Original paper by Yucheng Low, Joseph Gonzalez, Aapo Kyrola, Danny Bickson, Carlos Guestrin and Joseph M. Hellerstein: http://vldb.org/pvldb/vol5/p716_yuchenglow_vldb2012.pdf

The paper presents GraphLab, a system proposed to process large-scale graph structures in an asynchronous, dynamic, and parallel way. Many of the algorithms used in data mining and machine learning processes have distributed processing aspects that make previously proposed alternatives ineffective. Through abstractions where users can access data from a vertex and its neighbors directly, GrahLab lets programmers focus on the sequential execution of the processing steps of the algorithms, instead of forcing them to think about how to parallelize the graph processing. The system also provides a fault-tolerant execution through the Chandy-Lamport checkpoints/snapshots algorithm, which allows GraphLab to restore the last state of the graph partitions in case of a failure in any of the graph processing steps.

The authors present experiments to evaluate the performance of the checkpoint mechanism, and also of the Graph execution engine when running three different graph executions: a list of recommended Netflix movies, Video co-segmentation, and the Named Entity Recognition algorithm. The GraphLab system execution finished its execution process up to 60x faster when compared to Hadoop running in an 8 machine cluster.

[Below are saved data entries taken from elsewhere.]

(** ** Resurfacing *)

Definition latest_prior_row (d : db) (current : string) (row : RemediationItemFingerprint)
  : option RemediationItemFingerprint :=
  first_by newer_fp
    (List.filter (fun x => bool_decide (key_of x = key_of row) && negb (str_eqb (fr_scan x) current))
       (db_fps d)).

(** One iteration over [current_fp_rows]. *)
Definition process_current (flushed : db) (current : string) (r : run) (row : RemediationItemFingerprint)
  : pyres run :=
  let row := fp_object (run_db r) row in
  if str_in (fr_state row) [RESURFACED_STATE; CLOSED_STATE] then Ok (count "unchanged" r)
  else match option_map (fp_object (run_db r)) (latest_prior_row flushed current row) with
  | None => Ok r
  | Some latest =>
      if negb (str_eqb (fr_state latest) CLOSED_STATE) then Ok r
      else
        let r := set_fp_state (fr_id row) RESURFACED_STATE r in
        let! r := write_closure_event (fr_slug row) (Some (fr_fp row)) current (Some (fr_scan latest))
                    "resurfaced" (Some CLOSED_STATE) (Some RESURFACED_STATE) (Some RESURFACE_REASON) r in
        Ok (count "resurfaced" r)
  end.

(** ** Item rollup *)

Definition all_closed (states : list string) : bool :=
  negb (bool_decide (states = [])) && forallb (fun s => str_eqb s CLOSED_STATE) states.

Definition set_item_state (id : Z) (s : string) : run -> run :=
  on_db (set_items (update_item id (item_with_state s))).

(** One detecting scan of a slug: the template item, whether an item flipped. *)
Definition rollup_detecting (slug : string) (s : run * option RemediationItem * bool) (scan : string)
  : run * option RemediationItem * bool :=
  let '(r, template, flipped) := s in
  match find_item slug scan (run_db r) with
  | None => s
  | Some item =>
      let template := match template with Some t => Some t | None => Some item end in
      if str_eqb (it_state item) CLOSED_STATE then (r, template, flipped)
      else
        let states := map fr_state (List.filter (fun x => str_eqb (fr_slug x) slug)
                                      (fps_of_scan scan (run_db r))) in
        if all_closed states then (set_item_state (it_id item) CLOSED_STATE r, template, true)
        else (r, template, flipped)
  end.

(** The closed item of the current scan, with the rows inserted beside it linked. *)
Definition insert_closed_item (slug current : string) (template : RemediationItem) (r : run) : run :=
  let d := run_db r in
  let item := {| it_id := fresh_id (map it_id (db_items d)); it_slug := slug; it_scan := current;
                 it_title := it_title template; it_phase := it_phase template;
                 it_priority := it_priority template; it_constituency := it_constituency template;
                 it_state := CLOSED_STATE; it_first_seen := it_first_seen template;
                 it_created := Some (now (db_calls d)) |} in
  let linked (x : RemediationItemFingerprint) :=
    bool_decide ((slug, fr_id x) ∈ run_inserted r) && bool_decide (fr_item x = None) in
  {| run_db := set_fps (map (fun x => if linked x then with_item (it_id item) x else x))
                 (tick (set_items (fun l => l ++ [item]) d));
     run_counters := run_counters r; run_keys := run_keys r;
     run_items := aset slug item (run_items r); run_inserted := run_inserted r;
     run_closed_slugs := run_closed_slugs r; run_detecting := run_detecting r |}.

Definition detecting_scans (slug : string) (r : run) : list string :=
  sorted_strings (remove_dups (map snd (List.filter (fun p => str_eqb p.1 slug) (run_detecting r)))).

(** The adjacent prior scan's item: closed when every constituent is. *)
Definition rollup_prior (prior_rows : list RemediationItemFingerprint) (prior slug : string) (r : run)
  : run * option RemediationItem * bool * bool :=
  let item := find_item slug prior (run_db r) in
  let states := map fr_state (List.filter (fun x => str_eqb (fr_slug x) slug)
                                (map (fp_object (run_db r)) prior_rows)) in
  let closed := all_closed states in
  match item with
  | Some i => if negb (str_eqb (it_state i) CLOSED_STATE) && closed
              then (set_item_state (it_id i) CLOSED_STATE r, item, true, closed)
              else (r, item, false, closed)
  | None => (r, None, false, closed)
  end.
Lemma evolved_insert P (N : fp_row -> Prop) fps n :
  evolved P N fps -> N n -> fr_id n = fresh_id (map fr_id fps) -> evolved P N (fps ++ [n]).
Proof.
  intros (old & new & -> & Ho & Hn & Hid) HN En. exists old, (new ++ [n]).
  assert (Hf : fr_id n ∉ map fr_id (old ++ new)) by (rewrite En; apply fresh_id_not_in).
  split_and!; [by rewrite app_assoc|done| |].
  - apply Forall_app. split; [done|]. constructor; [|constructor]. split; [done|].
    rewrite <- (restated_ids P old Ho). intros H. apply Hf. rewrite map_app. apply elem_of_app. auto.
  - rewrite map_app. apply NoDup_app. split_and!; [done| |apply NoDup_singleton].
    intros x Hx Hx'. apply list_elem_of_singleton in Hx' as ->. done.
Qed.
End Evolution.

(** * The evidence of a closing verdict *)

Section Passes.
Context (now : nat -> Z) (d : db) (current prior : string) (health : pydict).
Hypothesis Hwf : wf d.
Hypothesis Hprior : prior <> current.

Definition current_keys : list key := map key_of (fps_of_scan current d).

Definition at_row (row : fp_row) : list endpoint_row := current_at d current row.

(** A live row at the host:port shows that the family was rechecked there, or
    that an HTTP port was re-identified. *)
Definition family_rechecked_at (row : fp_row) (fam : string) : Prop :=
  probe_family_rechecked health (Some fam) = true
  /\ ((exists e, e ∈ at_row row /\ live_row e = true /\ family_for_protocol (proto e) = Some fam
         /\ endpoint_has_family_evidence e (Some fam) = true)
      \/ (fam = "http" /\ exists e p f, e ∈ at_row row /\ live_row e = true /\ proto e = Some p
            /\ p ∈ FINGERPRINT_RECLASS_PROTOCOLS /\ family_for_protocol (Some p) = Some f
            /\ f ∉ reclass_baseline d current prior row)).

(** Side (b) of the closure condition: the host:port of the row was reached by
    the current scan, every probe there succeeded, and every family that had
    reported the finding was rechecked there. *)
Definition positively_rechecked (row : fp_row) : Prop :=
  (exists e, e ∈ at_row row /\ live_row e = true)
  /\ (forall e, e ∈ at_row row -> failed_row e = false /\ unclassified_row e = false)
  /\ exists fams, fams <> [] /\ Forall (family_rechecked_at row) fams
       /\ (forall p, p ∈ prior_set d current prior row ->
             exists f, family_for_protocol (Some p) = Some f /\ f ∈ fams).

Unlike previous proposals for processing or storing large-scale graphs such as Neo4j, Dryad, and Piccolo, GraphLab performs structured and iterative steps to carry out its tasks, allowing the use of different policies that promote consistency during processing: graph coloring and distributed locking. The article does not exhibit a performance comparison with Pregel, a more comparable solution, since Pregel it does not have an open-source implementation.